10. Havana Bienali’nin düzenlendiği mekânlardan biri, 2009.
Bir zamanlar ulus-devleti ve onun sekülerleştirilmiş dini konumundaki ulusalcılığı tanıtmakla yükümlü olan sanat bienalleri günümüzde kısmen farklı bir kisveye büründüler. Politik gündem geri plana çekilerek yerini şehirler ve diğer rağbet gören yerler arasında bir yarışmaya bıraktı. Bunun sonucunda, bir bienal bolluğuyla karşı karşıyayız. Bu başarı, ancak, politikacıların, yöneticilerin ve diğer sponsorların bu etkinlik biçimini müthiş bir hevesle bağırlarına basmış olmalarıyla açıklanabilir. Bienali şüpheli hale getiren de zaten bu heterojen ilgi. Sonuçta, bienal, sözde “yaratıcı” şehirlerin neoliberal pazarlama stratejileriyle gayet uyumlu bir etkinlik. Ara sıra sanat etkinliklerinin kataloglarına göz atan biri bu tür gözlemlerin bizzat ekinlik katılımcıları tarafından da yapıldığını görünce şaşırabilir. Bu kataloglar, bienalin kendini sorunlara gebe melez bir canavar olarak görme eğiliminde olduğunu gösteriyor. En azından, bazı katılımcı sanatçıların, küratörlerin ve eleştirmenlerin kendileri üzerine düşünme yetisinden tamamıyla mahrum olmadıkları sonucuna varılabilir. Buna rağmen, arada bir bedenen ve zihnen tükenseler bile, bu heyecan verici dünyada memnuniyetle ve azimle yer almaya devam ediyorlar. Küresel sanat dünyasında faaliyet göstermeye devam edebilmek için belirli dozda kinizm ve fırsatçılık şart gibi duruyor. Bunlar, duygusal açıdan yüklü ve çoğunlukla olumsuz anlamda kullanılan kavramlar olduğundan kısa bir açıklama yerinde olacaktır.
Tıpkı İtalyan düşünür Paolo Virno’da olduğu gibi burada da kinizm ve fırsatçılık terimleri ahlaki bir değerlendirme dahilinde kullanılmıyor.
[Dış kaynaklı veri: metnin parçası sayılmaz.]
(** * Fullprop: invoice lifecycle engine

    A shallow embedding of the server side of the property-management
    application (invoiceService.ts, notificationService.ts, pdfService.ts,
    emailService.ts, storage.ts, routes.ts and shared/schema.ts), of the
    lease helpers of the client (date-utils.ts, property-utils.ts), and the
    properties of the invoice lifecycle proved about them.

    Conventions of the embedding:
    - a JavaScript [Date] is its time value, a [Z] counting milliseconds
      since the epoch; calendar getters follow ECMAScript's definitions
      (Day, DayFromYear, YearFromTime, MonthFromTime, DateFromTime, MakeDay)
      in the time zone [tza] of the host, a standard offset with or
      without daylight saving time of one hour;
    - integers ([id], year, month) are [Z]; a string is a [string]
      holding its UTF-8 encoding, one [ascii] for each byte (the functions
      that count characters are only applied to strings of digits);
    - a JavaScript number that is not an integer counter is a [jsnum], a
      binary64 value with the arithmetic of IEEE 754 (the Standard
      Library's [SpecFloat] at precision 53);
    - asynchronous methods that read or write the database, the clock or the
      mail transport are computations in the monad [M], which threads a
      [World] and may throw;
    - a database call fails only where the schema refuses the row (the
      unique invoice number, the foreign keys on the property id), a value
      read back from a table is the value that was written, the wall clock
      stands still while one request or job runs, and what is written to
      the console is left out. *)

From Stdlib Require Import ZArith List String Ascii Bool Lia SpecFloat.
From Stdlib Require Import DecimalString.
From Stdlib Require Import Permutation Sorted.
From Stdlib Require DecimalPos DecimalZ DecimalFacts.
Import ListNotations.
Local Open Scope string_scope.
Local Open Scope Z_scope.

(** ** JavaScript strings *)

Module JsString.

(** [Number.prototype.toString] on an integer value. *)
Definition toString (z : Z) : string :=
  NilZero.string_of_int (Z.to_int z).

Fixpoint repeat_char (c : ascii) (n : nat) : string :=
  match n with
  | O => EmptyString
  | S k => String c (repeat_char c k)
  end.

(** [s.padStart(n, c)] for a one-character filler. *)
Definition padStart (n : nat) (c : ascii) (s : string) : string :=
  repeat_char c (n - String.length s) ++ s.

(** [s.slice(-n)]: the last [n] characters, the whole string when shorter. *)
Definition sliceLast (n : nat) (s : string) : string :=
  substring (String.length s - n) n s.

(** Truthiness of a string: only the empty string is falsy. *)
Definition truthy (s : string) : bool :=
  match s with
  | EmptyString => false
  | String _ _ => true
  end.

(** [a || b] on strings. *)
Definition or (a b : string) : string :=
  if truthy a then a else b.

(** White space removed by [trim] and skipped by [parseFloat]: the
    WhiteSpace and LineTerminator code points of ECMAScript, as the
    strings hold them, in UTF-8.  One byte: TAB, LF, VT, FF, CR, SP. *)
Definition isWhite (c : ascii) : bool :=
  let n := nat_of_ascii c in
  (Nat.eqb n 32 || Nat.eqb n 9 || Nat.eqb n 10 || Nat.eqb n 11
   || Nat.eqb n 12 || Nat.eqb n 13)%bool.

Definition isByte (c : ascii) (n : nat) : bool := Nat.eqb (nat_of_ascii c) n.

(** Two bytes: U+00A0 (C2 A0). *)
Definition isWhite2 (c1 c2 : ascii) : bool :=
  (isByte c1 194 && isByte c2 160)%bool.

(** Three bytes: U+1680 (E1 9A 80), U+2000 to U+200A (E2 80 80 to
    E2 80 8A), U+2028 and U+2029 (E2 80 A8, E2 80 A9), U+202F (E2 80 AF),
    U+205F (E2 81 9F), U+3000 (E3 80 80) and U+FEFF (EF BB BF). *)
Definition isWhite3 (c1 c2 c3 : ascii) : bool :=
  let n3 := nat_of_ascii c3 in
  ((isByte c1 225 && isByte c2 154 && isByte c3 128)
   || (isByte c1 226 && isByte c2 128
       && ((Nat.leb 128 n3 && Nat.leb n3 138)
           || isByte c3 168 || isByte c3 169 || isByte c3 175))
   || (isByte c1 226 && isByte c2 129 && isByte c3 159)
   || (isByte c1 227 && isByte c2 128 && isByte c3 128)
   || (isByte c1 239 && isByte c2 187 && isByte c3 191))%bool.

Fixpoint trimStart (s : string) : string :=
  match s with
  | EmptyString => EmptyString
  | String c1 r1 =>
      if isWhite c1 then trimStart r1
      else
        match r1 with
        | EmptyString => s
        | String c2 r2 =>
            if isWhite2 c1 c2 then trimStart r2
            else
              match r2 with
              | EmptyString => s
              | String c3 r3 =>
                  if isWhite3 c1 c2 c3 then trimStart r3 else s
              end
        end
  end.

(** The bytes of [s] up to the white space it ends with: a byte is kept
    unless white space is all that follows from it on. *)
Fixpoint trimEnd (s : string) : string :=
  match s with
  | EmptyString => EmptyString
  | String c r =>
      match trimStart s with
      | EmptyString => EmptyString
      | String _ _ => String c (trimEnd r)
      end
  end.

Definition trim (s : string) : string := trimEnd (trimStart s).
Bunları ahlak-dışı kategoriler olarak düşünmek de mümkün. Dahası, belirli bir bireyin eylemlerinden ziyade bir topluluğun genel ruh halini tanımlamak için kullanılıyorlar. Kinizm ve fırsatçılık, küreselleşmiş toplumumuzun yapısal öğeleri arasında artık. Bir başka deyişle, Virno’nun ileri sürdüğü gibi, post-Fordist dünya ekonomisinde “çokluğa duygusal tonalitesini” veren şeydir kinizm ve fırsatçılık. Çağdaş sanat dünyası bağlamında ise mecburi iş görme tarzı haline gelmişlerdir. Bu nokta daha ayrıntılı bir açıklama gerektiriyor.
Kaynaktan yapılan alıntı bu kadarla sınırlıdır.